Le rôle de la bombe atomique dans la fin de la Seconde Guerre mondiale

D’où vient la légende selon laquelle la bombe atomique aurait mis fin à la seconde guerre mondiale ?

 

 

Ci-dessous Yves Lenoir, auteur de « La Comédie Atomique », « La Découverte » (2016) et coréalisateur du film « Tchernobyl, le monde d’après » (2018), raconte pour IDN comment le Japon fut amené à capituler et comment les États-Unis décidèrent par la suite de développer l’arme nucléaire.

 

 

 

 

En marge de la conférence de Potsdam (17 juillet au 2 août 1945), le général Eisenhower s’entretint avec le Président Truman et les Secrétaires d’État, Byrnes, et à la Guerre, Stimson.
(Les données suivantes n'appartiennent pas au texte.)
(** The mapping passes in this state: its organization is found, the
    write is authorized under that organization, and the store deletes
    the mapping. *)
Definition authorizedAndDeleted (ctx : Ctx) (urm : URM) (w : World) : Prop :=
  exists orgID,
    organizationOf ctx urm w = (orgID, None)
    /\ AuthorizeWrite ctx (mappingResourceType urm) (mappingResourceID urm) orgID = None
    /\ deleteOf ctx urm w = None.

(** The mapping fails in this state with the error [err]: the lookup of
    its organization fails, or the write is not authorized under the
    organization found, in both cases before the store's delete is called,
    or the store's delete, called, fails. *)
Definition failsWith (ctx : Ctx) (urm : URM) (w : World)
    (err : error) (called : bool) : Prop :=
  match organizationOf ctx urm w with
  | (_, Some e) => err = e /\ called = false
  | (orgID, None) =>
      match AuthorizeWrite ctx (mappingResourceType urm) (mappingResourceID urm) orgID with
      | Some e => err = e /\ called = false
      | None => deleteOf ctx urm w = Some err /\ called = true
      end
  end.

End Services.

(** Services that keep a record of the calls of the store's delete and
    create: the state is paired with the log of the calls. *)
Section Recording.
Variables (World Ctx ID ResourceType URM Filter FindOptions error : Type).

Inductive StoreCall : Type :=
  | CallCreate (m : URM)
  | CallDelete (resourceID userID : ID).

Definition Recorded : Type := World * list StoreCall.

Definition recordFind {R : Type} (find : World -> R * World) (w : Recorded)
    : R * Recorded :=
  let '(r, w1) := find w.1 in (r, (w1, w.2)).

Definition recordCreate
    (create : Ctx -> URM -> World -> option error * World)
    (ctx : Ctx) (m : URM) (w : Recorded) : option error * Recorded :=
  let '(err, w1) := create ctx m w.1 in (err, (w1, (w.2 ++ [CallCreate m])%list)).

Definition recordDelete
    (delete : Ctx -> ID -> ID -> World -> option error * World)
    (ctx : Ctx) (resourceID userID : ID) (w : Recorded) : option error * Recorded :=
  let '(err, w1) := delete ctx resourceID userID w.1 in
  (err, (w1, (w.2 ++ [CallDelete resourceID userID])%list)).

End Recording.

End tenant.

Module configDemo.
Import config.

(** A quoting function and a reader that holds what it decodes to. *)
Definition quote (s : string) : string := dq ++ s ++ dq.
Definition Reader : Type := Configs * option error.
Definition DecodeReader (r : Reader) : Configs * option error := r.

Definition host (h : string) (active : bool) : Config :=
  {| Name := ""; Host := h; Token := ""; Org := "";
     Active := active; PreviousActive := false |}.

(** The configurations of the package's test of [Switch]. *)
Definition three : Configs :=
  <["a1" := host "host1" false]>
    (<["a2" := host "host2" false]> (<["a3" := host "host3" true]> ∅)).

Definition conflicted : Configs :=
  <["a1" := host "host1" true]> (<["a2" := host "host2" true]> ∅).

Definition badName : Configs := <["-" := zeroConfig]> ∅.

End configDemo.

Module DemoMore.
Import SpecCodec Demo.

(** A file of a later time range. *)
Definition segmentLate : TSMFile := file 100 200 [item diskKey true 5 40].

End DemoMore.

(** Two states of the scan that differ at most in the clock. *)
Definition sameScan (st st' : scanState) : Prop :=
  tsmValues st = tsmValues st' /\ stats st = stats st' /\ canceled st = canceled st'.

Local Open Scope list_scope.

(** ** Strings and sorting *)

Lemma length_zero_iff_empty (s : string) :
  (String.length s =? 0)%nat = true <-> s = "".
Proof.
  destruct s; simpl; split; intros Hs; congruence.
Qed.

Lemma length_zero_false (s : string) :
  (String.length s =? 0)%nat = false <-> s <> "".
Proof.
  rewrite <- length_zero_iff_empty. destruct (String.length s =? 0)%nat; split; congruence.
Qed.

Lemma le_ne_lt (s1 s2 : string) : String.le s1 s2 -> s1 <> s2 -> string_lt s1 s2.
Proof.
  unfold String.le, string_lt, String.leb, String.ltb.
  destruct (s1 ?= s2)%string eqn:Hc; intros Hle Hne; try done.
  apply String.compare_eq_iff in Hc. done.
Qed.

Lemma string_compare_refl (s : string) : (s ?= s)%string = Eq.
Proof.
  induction s as [|a s IH]; simpl; [done|].
  unfold Ascii.compare. rewrite N.compare_refl. exact IH.
Qed.

Lemma string_lt_irrefl (s : string) : ~ string_lt s s.
Proof.
  unfold string_lt, String.ltb. by rewrite string_compare_refl.
Qed.

Lemma sort_Strings_perm (l : list string) : sort_Strings l ≡ₚ l.
Proof. apply merge_sort_Permutation. Qed.

Lemma sort_Strings_sorted (l : list string) : StronglySorted String.le (sort_Strings l).
Proof. apply (StronglySorted_merge_sort String.le). Qed.

Lemma StronglySorted_le_NoDup_lt (l : list string) :
  StronglySorted String.le l -> NoDup l -> StronglySorted string_lt l.
Proof.
  induction 1 as [|x l Hl IH Hx]; intros Hnd; [constructor|].
  apply NoDup_cons in Hnd as [Hnotin Hnd].
  constructor; [by apply IH|].
  apply Forall_forall. intros y Hy.
  apply le_ne_lt.
  - by eapply Forall_forall in Hx.
  - intros ->. done.
Qed.

Lemma sort_Strings_elements (X : gset string) :
  StronglySorted string_lt (sort_Strings (elements X))
  /\ NoDup (sort_Strings (elements X))
  /\ (forall n, n ∈ sort_Strings (elements X) <-> n ∈ X).
Proof.
  assert (Hnd : NoDup (sort_Strings (elements X))).
  { rewrite sort_Strings_perm. apply NoDup_elements. }
  split; [|split]; [|done|].
  - apply StronglySorted_le_NoDup_lt; [apply sort_Strings_sorted|done].
  - intros n. rewrite sort_Strings_perm. apply elem_of_elements.
Qed.

(** ** The key loop over one cursor *)

Section KeyLoop.
Context `{codec : KeyCodec}.
Variable prefix : string.

(** One iteration of the loop on an in-prefix key. *)
Lemma scanKeys_cons_prefix it rest vals s i :
  String.prefix prefix (itemKey it) = true ->
  scanKeys prefix (it :: rest) vals s i =
    let name := measurementOf (itemKey it) in
    if (String.length name =? 0)%nat then scanKeys prefix rest vals s (S i)
    else if bool_decide (name ∈ vals) then scanKeys prefix rest vals s (S i)
    else if itemHasData it
         then scanKeys prefix rest ({[name]} ∪ vals) (CursorStats_Add s (itemCost it)) (S i)
         else scanKeys prefix rest vals (CursorStats_Add s (itemCost it)) (S i).
Proof. intros Hp. simpl. by rewrite Hp. Qed.

Lemma scanKeys_cons_break it rest vals s i :
  String.prefix prefix (itemKey it) = false ->
  scanKeys prefix (it :: rest) vals s i = (vals, s, i).
Proof. intros Hp. simpl. by rewrite Hp. Qed.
Concernant l’usage de l’arme atomique qui venait d’être testée avec succès le 16 juillet, il relata :

  • … le Secrétaire à la Guerre Stimson, de passage au quartier général en Allemagne, m’a informé de la préparation du largage d’une bombe atomique sur le Japon. J’étais de ceux qui sentaient qu’il y avait de nombreuses raisons convaincantes de se poser des questions sur la sagesse d’un tel acte.
  • … je lui fis savoir mes graves pressentiments : en premier lieu, que j’étais convaincu que le Japon était déjà défait et que larguer la bombe était complètement inutile ; par ailleurs, je pensais que notre pays devrait éviter de choquer l’opinion mondiale par le recours à une arme dont l’emploi n’était à mon avis plus obligatoire pour sauver des vies américaines. J’étais sûr que le Japon, à ce moment crucial, cherchait les voies d’une reddition avec un minimum de perte de face. »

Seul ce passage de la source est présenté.